Detalhes bibliográficos
Autor(a) principal: Andre Soares Santos
Data de Publicação: 2019
Outros Autores: Ananda Jessyla Felix Oliveira, José Luiz Dos Santos Nogueira, Kenya Valeria Micaela de Souza Noronha, Monica Viegas Andrade
Tipo de documento: Artigo
Idioma: por
Título da fonte: Repositório Institucional da UFMG
Texto Completo: http://hdl.handle.net/1843/55759
Resumo: Objective: To evaluate the efficacy, safety and cost-effectiveness of endoscopic retrograde cholangiopancreatography (ERCP) compared to laparoscopic common bile duct exploration (LCBDE) for choledocholithiasis.
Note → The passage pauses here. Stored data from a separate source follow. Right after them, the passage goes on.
(** * Window covering controller and CO2 sensor cycle of the Zigbee demo sketches

    Shallow embedding of the Demo1 window-covering sketch (the position
    controller: [moveCoversLift], [moveCoversTilt], the Zigbee callbacks and
    the body of [loop]) and of [meausureAndReport] of the Demo3 sketch.

    Conventions of the embedding.
    - The sketch's global variables are the fields of [State]; every C
      integer is a [Z] and each narrowing assignment is written out with
      [to_uint8], [to_uint16] or [to_int16].  [int] expressions of the step
      loops stay between [-1] and [65536], so they are plain [Z].
    - Calls to the collaborators (LED pin, display, Zigbee endpoint, serial
      console, [delay]) are recorded, in program order, in a [Trace].
    - The Zigbee callbacks run while the Arduino task sleeps in [delay]: an
      environment [Env] gives, for the n-th [delay] of the step loops, the
      batch of callbacks delivered during it; a clock counts these delays.
      The waits of the button block of [loop] are recorded in the trace; a
      callback delivered during them is part of the state the iteration is
      entered with.
    - The step loops take a [fuel] bound on their number of iterations;
      [None] only means that the fuel ran out. *)

From Stdlib Require Import ZArith List Bool Lia FinFun.
Import ListNotations.
Open Scope Z_scope.

Module Covering.

(** ** Constants of the sketch *)

Definition MAX_LIFT : Z := 9.
Definition MIN_LIFT : Z := 0.
Definition MAX_TILT : Z := 5.
Definition MIN_TILT : Z := 0.
Definition ledPin : Z := 7.

(** ** C integer conversions *)

Definition to_uint8 (z : Z) : Z := z mod 256.
Definition to_uint16 (z : Z) : Z := z mod 65536.
Definition to_int16 (z : Z) : Z := (z + 32768) mod 65536 - 32768.

(** ** Global variables *)

Record State : Type := mkState {
  currentLift : Z;            (* uint16_t *)
  currentLiftPercentage : Z;  (* uint8_t *)
  currentTilt : Z;            (* uint16_t *)
  currentTiltPercentage : Z;  (* uint8_t *)
  stop : bool;
  moving : bool;
  nextLift : Z;               (* int16_t, -1 when nothing is pending *)
  nextTilt : Z                (* int16_t, -1 when nothing is pending *)
}.

Definition initial : State :=
  mkState MAX_LIFT 100 MAX_TILT 100 false false (-1) (-1).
Methods: An electronic search was conducted in the Medline, The Cochrane Library, Lilacs and Center for Reviews and Dissemination databases for systematic reviews and economic studies that reported data on the comparison between ERCP and LCBDE in patients with choledocholithiasis. A complementary search was conducted on references of included studies, journals, conference abstracts and Google Scholar. The selection was performed by two independent reviewers. In addition to the qualitative synthesis, a quantitative re-synthesis for primary outcomes was conducted in Review Manager® 5.3 using a random effects model. Results: Fifteen studies (9 systematic reviews and 6 economic studies) were included. There was no statistically significant difference between laparoscopic cholecystectomy (LC)+ERCP and LC+LCBDE in terms of removal of choledochal stones (88.5% vs. 92.8%, RR = 0.97, p-value = 0.08; N = 1,881), morbidity (14.1% vs. 13.8%, RR = 0.98, p-value = 0.88; N = 1,469), mortality (0.8% vs. 0,2%; RR = 2.13, p-value = 0.33, N = 1,471), retained stones (7.3% vs. 5.8%, RR = 1.17, p-value = 0.40; N = 1,731), conversion to other procedures (8.7% vs. 6.7%, RR = 1.20, p-value = 0.55, N = 1,287), duration of the procedure (MD = 10.91, p = 0.61, N = 717) or hospital stay (MD = 1.31, p-value = 0.10, N = 757). The cost-effectiveness literature is divided. Some studies favor LC+ERCP and others LC+LCBDE. Conclusion: It is not possible to conclude on the superiority of the LCBDE on ERCP or vice-versa for choledocholithiasis.